§ **Data under study**
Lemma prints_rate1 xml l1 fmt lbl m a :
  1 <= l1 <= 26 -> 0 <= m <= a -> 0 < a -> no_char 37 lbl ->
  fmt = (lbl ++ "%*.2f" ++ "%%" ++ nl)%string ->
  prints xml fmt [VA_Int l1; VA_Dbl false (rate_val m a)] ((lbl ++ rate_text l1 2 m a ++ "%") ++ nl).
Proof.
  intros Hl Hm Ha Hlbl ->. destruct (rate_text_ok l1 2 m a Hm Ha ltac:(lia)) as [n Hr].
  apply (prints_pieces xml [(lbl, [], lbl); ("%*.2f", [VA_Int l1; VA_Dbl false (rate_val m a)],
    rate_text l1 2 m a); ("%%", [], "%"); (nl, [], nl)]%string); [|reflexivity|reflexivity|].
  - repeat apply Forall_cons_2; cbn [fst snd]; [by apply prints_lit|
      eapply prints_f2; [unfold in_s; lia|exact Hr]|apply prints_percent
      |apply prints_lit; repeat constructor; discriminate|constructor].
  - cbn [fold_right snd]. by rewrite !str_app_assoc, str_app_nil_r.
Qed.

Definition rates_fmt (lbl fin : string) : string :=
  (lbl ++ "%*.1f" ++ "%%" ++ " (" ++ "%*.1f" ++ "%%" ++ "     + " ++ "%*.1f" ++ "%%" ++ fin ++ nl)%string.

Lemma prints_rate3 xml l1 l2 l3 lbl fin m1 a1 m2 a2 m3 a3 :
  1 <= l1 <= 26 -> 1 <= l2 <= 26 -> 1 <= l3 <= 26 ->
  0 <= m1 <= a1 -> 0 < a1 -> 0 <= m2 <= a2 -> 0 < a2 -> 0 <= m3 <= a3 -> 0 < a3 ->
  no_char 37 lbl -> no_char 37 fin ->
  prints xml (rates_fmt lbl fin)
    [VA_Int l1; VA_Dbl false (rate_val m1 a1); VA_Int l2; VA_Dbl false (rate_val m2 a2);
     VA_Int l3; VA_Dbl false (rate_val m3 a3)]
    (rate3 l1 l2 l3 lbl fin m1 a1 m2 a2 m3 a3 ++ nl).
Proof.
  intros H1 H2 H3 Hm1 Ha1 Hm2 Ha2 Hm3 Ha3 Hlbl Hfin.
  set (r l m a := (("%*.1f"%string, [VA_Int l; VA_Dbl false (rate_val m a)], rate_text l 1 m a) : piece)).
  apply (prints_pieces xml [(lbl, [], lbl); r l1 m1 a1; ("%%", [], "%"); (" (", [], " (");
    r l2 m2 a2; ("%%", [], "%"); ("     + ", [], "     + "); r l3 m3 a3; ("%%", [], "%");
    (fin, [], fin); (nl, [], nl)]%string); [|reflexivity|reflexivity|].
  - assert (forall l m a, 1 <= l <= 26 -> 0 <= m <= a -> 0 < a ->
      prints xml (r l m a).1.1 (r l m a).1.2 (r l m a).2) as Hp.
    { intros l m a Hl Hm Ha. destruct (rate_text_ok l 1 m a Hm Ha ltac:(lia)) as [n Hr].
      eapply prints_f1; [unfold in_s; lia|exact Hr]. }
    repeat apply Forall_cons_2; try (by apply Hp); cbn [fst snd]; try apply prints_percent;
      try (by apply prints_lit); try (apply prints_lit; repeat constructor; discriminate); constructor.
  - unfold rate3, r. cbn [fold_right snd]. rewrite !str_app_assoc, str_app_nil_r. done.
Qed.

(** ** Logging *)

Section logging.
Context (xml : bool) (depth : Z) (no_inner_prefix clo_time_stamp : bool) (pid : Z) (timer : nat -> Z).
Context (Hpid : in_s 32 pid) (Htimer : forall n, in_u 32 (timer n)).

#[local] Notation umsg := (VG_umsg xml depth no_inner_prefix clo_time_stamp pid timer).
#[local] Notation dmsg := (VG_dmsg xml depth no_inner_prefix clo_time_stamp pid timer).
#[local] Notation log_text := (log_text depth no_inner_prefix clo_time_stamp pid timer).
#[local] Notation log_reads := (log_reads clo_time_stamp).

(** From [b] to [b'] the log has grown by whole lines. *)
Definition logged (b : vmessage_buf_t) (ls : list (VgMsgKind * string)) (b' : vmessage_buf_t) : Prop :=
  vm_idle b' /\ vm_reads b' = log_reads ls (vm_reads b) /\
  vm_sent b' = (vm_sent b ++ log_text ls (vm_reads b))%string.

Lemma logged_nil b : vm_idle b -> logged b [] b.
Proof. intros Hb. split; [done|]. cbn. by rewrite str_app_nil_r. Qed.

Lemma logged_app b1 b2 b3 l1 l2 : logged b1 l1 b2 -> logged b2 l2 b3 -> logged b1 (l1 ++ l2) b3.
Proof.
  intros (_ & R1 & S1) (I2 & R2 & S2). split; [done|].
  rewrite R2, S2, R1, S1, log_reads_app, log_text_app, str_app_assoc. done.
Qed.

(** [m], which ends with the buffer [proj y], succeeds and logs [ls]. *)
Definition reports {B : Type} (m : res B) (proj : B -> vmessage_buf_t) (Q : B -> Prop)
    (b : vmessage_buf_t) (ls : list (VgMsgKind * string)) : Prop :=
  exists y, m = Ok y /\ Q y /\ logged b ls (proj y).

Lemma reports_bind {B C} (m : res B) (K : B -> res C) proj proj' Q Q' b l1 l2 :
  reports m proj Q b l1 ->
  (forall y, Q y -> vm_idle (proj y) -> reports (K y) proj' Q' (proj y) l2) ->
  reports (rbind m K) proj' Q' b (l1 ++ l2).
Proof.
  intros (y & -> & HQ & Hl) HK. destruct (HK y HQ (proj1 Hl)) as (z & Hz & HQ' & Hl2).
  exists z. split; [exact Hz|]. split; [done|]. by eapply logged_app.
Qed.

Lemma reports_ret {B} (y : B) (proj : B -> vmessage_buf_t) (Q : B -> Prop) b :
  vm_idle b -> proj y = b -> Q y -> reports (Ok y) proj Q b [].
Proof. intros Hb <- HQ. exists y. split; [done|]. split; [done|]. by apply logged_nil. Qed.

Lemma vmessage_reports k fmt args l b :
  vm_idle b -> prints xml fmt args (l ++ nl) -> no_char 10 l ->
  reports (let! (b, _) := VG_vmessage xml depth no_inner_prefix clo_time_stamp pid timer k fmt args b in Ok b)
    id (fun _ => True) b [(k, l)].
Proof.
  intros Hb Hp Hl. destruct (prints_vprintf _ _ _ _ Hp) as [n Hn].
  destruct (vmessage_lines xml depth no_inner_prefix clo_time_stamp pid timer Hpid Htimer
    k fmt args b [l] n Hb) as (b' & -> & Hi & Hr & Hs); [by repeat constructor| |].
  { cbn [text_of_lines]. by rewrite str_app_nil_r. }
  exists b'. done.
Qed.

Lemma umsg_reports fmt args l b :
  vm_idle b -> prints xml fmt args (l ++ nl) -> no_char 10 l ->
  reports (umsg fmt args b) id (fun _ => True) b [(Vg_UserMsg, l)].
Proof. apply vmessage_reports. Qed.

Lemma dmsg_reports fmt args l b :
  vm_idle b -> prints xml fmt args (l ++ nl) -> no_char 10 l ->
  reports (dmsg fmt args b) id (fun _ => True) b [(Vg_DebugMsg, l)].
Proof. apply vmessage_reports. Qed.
==
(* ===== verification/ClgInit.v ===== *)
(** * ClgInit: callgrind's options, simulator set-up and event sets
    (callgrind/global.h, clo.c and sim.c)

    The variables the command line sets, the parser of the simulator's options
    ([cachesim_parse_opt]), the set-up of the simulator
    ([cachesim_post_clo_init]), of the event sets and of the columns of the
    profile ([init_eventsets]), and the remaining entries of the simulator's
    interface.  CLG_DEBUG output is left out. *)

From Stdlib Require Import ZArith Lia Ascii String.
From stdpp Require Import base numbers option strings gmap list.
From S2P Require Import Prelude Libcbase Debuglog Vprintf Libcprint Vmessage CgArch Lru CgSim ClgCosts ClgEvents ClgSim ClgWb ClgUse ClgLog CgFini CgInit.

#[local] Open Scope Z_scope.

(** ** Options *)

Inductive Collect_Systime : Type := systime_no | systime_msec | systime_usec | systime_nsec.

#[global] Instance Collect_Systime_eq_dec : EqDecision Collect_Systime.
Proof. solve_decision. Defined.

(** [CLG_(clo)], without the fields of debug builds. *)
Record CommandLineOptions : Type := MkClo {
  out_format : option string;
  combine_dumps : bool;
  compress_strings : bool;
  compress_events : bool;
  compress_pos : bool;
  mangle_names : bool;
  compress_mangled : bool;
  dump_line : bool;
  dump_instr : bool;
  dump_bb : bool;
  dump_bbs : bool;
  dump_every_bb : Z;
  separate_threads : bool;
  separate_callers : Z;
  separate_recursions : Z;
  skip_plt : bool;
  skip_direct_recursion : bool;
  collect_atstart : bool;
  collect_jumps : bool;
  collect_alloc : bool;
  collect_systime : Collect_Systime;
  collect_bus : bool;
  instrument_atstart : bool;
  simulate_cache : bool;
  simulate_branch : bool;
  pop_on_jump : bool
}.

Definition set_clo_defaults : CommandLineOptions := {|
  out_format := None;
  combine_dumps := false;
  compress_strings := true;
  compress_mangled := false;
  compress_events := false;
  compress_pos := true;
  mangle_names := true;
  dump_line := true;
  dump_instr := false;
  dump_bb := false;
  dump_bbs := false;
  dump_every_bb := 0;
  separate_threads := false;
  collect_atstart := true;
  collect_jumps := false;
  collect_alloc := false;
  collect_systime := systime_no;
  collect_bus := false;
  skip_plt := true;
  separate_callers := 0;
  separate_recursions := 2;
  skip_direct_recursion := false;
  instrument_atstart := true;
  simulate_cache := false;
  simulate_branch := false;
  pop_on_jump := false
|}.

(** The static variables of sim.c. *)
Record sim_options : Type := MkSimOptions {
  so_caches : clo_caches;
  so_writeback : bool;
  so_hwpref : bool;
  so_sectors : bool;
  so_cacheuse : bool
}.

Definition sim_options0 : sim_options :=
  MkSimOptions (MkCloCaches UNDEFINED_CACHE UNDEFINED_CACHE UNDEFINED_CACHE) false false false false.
* * *
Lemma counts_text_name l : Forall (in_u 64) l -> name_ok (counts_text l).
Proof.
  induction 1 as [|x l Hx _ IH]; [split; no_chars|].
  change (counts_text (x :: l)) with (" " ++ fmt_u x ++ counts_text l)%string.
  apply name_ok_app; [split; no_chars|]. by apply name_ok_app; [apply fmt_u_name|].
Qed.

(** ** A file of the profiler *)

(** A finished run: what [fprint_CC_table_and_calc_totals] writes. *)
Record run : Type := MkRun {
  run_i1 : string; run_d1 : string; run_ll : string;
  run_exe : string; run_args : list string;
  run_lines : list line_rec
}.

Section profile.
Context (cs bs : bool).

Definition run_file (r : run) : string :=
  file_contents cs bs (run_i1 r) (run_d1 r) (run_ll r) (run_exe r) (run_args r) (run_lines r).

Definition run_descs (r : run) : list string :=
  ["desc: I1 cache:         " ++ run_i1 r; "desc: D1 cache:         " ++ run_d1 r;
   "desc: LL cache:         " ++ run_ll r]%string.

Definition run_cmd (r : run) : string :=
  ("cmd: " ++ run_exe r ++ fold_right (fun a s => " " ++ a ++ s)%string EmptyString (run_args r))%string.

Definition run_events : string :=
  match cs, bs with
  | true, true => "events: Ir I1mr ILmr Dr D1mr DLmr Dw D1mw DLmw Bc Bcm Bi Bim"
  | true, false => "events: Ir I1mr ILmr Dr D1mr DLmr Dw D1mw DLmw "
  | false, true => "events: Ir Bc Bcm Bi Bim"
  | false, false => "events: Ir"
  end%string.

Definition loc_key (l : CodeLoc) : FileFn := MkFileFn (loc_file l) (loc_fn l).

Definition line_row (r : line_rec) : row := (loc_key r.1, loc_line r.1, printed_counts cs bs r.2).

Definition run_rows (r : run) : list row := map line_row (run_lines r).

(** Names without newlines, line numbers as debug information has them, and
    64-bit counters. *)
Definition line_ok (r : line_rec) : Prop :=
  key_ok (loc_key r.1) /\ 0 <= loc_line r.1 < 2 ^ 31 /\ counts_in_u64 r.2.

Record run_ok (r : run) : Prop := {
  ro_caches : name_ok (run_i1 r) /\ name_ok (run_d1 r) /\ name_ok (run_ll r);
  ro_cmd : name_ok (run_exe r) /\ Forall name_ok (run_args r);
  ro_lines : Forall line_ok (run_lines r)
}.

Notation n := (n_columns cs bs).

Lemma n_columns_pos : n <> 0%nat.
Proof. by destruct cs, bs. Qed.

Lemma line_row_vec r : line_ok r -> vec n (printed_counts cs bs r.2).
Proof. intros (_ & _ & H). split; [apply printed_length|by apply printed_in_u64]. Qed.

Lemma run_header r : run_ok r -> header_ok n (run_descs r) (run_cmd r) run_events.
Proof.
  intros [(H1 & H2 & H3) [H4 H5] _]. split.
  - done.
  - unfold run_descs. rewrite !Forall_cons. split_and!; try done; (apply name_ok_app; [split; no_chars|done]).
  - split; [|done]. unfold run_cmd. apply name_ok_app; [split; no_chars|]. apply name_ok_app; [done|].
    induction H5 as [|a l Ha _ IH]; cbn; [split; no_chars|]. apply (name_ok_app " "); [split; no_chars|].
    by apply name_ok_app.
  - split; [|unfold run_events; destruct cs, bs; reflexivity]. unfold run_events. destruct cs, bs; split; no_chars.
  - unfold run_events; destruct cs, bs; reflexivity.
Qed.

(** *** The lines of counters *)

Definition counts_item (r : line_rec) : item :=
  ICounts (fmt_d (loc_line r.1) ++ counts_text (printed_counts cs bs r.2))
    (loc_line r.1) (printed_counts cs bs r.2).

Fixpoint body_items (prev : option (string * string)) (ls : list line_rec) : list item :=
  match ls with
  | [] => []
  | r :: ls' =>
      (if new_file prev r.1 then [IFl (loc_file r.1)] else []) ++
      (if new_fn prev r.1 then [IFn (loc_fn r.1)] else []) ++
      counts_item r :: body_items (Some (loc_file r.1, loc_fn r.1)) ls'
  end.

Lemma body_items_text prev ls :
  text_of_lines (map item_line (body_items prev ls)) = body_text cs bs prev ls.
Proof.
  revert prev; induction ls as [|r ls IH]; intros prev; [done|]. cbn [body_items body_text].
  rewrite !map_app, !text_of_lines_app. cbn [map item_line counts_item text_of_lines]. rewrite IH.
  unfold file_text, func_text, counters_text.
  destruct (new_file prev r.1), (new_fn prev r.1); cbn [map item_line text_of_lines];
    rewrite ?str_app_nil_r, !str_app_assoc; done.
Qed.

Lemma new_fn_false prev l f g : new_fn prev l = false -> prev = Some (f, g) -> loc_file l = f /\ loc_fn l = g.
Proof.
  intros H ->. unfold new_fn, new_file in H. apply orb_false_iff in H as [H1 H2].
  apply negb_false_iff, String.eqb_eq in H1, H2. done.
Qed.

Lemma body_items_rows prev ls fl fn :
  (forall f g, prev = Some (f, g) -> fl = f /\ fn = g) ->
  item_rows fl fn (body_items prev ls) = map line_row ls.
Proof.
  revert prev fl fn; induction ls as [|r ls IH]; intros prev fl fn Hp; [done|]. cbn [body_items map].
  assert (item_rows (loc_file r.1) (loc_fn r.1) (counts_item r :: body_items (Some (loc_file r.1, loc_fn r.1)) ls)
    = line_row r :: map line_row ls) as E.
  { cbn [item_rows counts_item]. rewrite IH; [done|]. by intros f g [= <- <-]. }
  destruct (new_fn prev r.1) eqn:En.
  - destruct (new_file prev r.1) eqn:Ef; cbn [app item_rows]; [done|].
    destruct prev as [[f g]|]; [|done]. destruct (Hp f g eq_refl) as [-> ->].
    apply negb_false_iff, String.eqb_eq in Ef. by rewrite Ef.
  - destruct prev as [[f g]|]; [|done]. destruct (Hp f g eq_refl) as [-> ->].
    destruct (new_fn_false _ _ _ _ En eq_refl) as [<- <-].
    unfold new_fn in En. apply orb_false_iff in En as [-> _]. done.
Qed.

§ **Instructions to follow**
Using only the listing above, restate exactly the lines from the line containing "match cs, bs with" through the line containing "64-bit counters. *)", both included.

§ **Exercise result**
  match cs, bs with
  | true, true => "events: Ir I1mr ILmr Dr D1mr DLmr Dw D1mw DLmw Bc Bcm Bi Bim"
  | true, false => "events: Ir I1mr ILmr Dr D1mr DLmr Dw D1mw DLmw "
  | false, true => "events: Ir Bc Bcm Bi Bim"
  | false, false => "events: Ir"
  end%string.

Definition loc_key (l : CodeLoc) : FileFn := MkFileFn (loc_file l) (loc_fn l).

Definition line_row (r : line_rec) : row := (loc_key r.1, loc_line r.1, printed_counts cs bs r.2).

Definition run_rows (r : run) : list row := map line_row (run_lines r).

(** Names without newlines, line numbers as debug information has them, and
    64-bit counters. *)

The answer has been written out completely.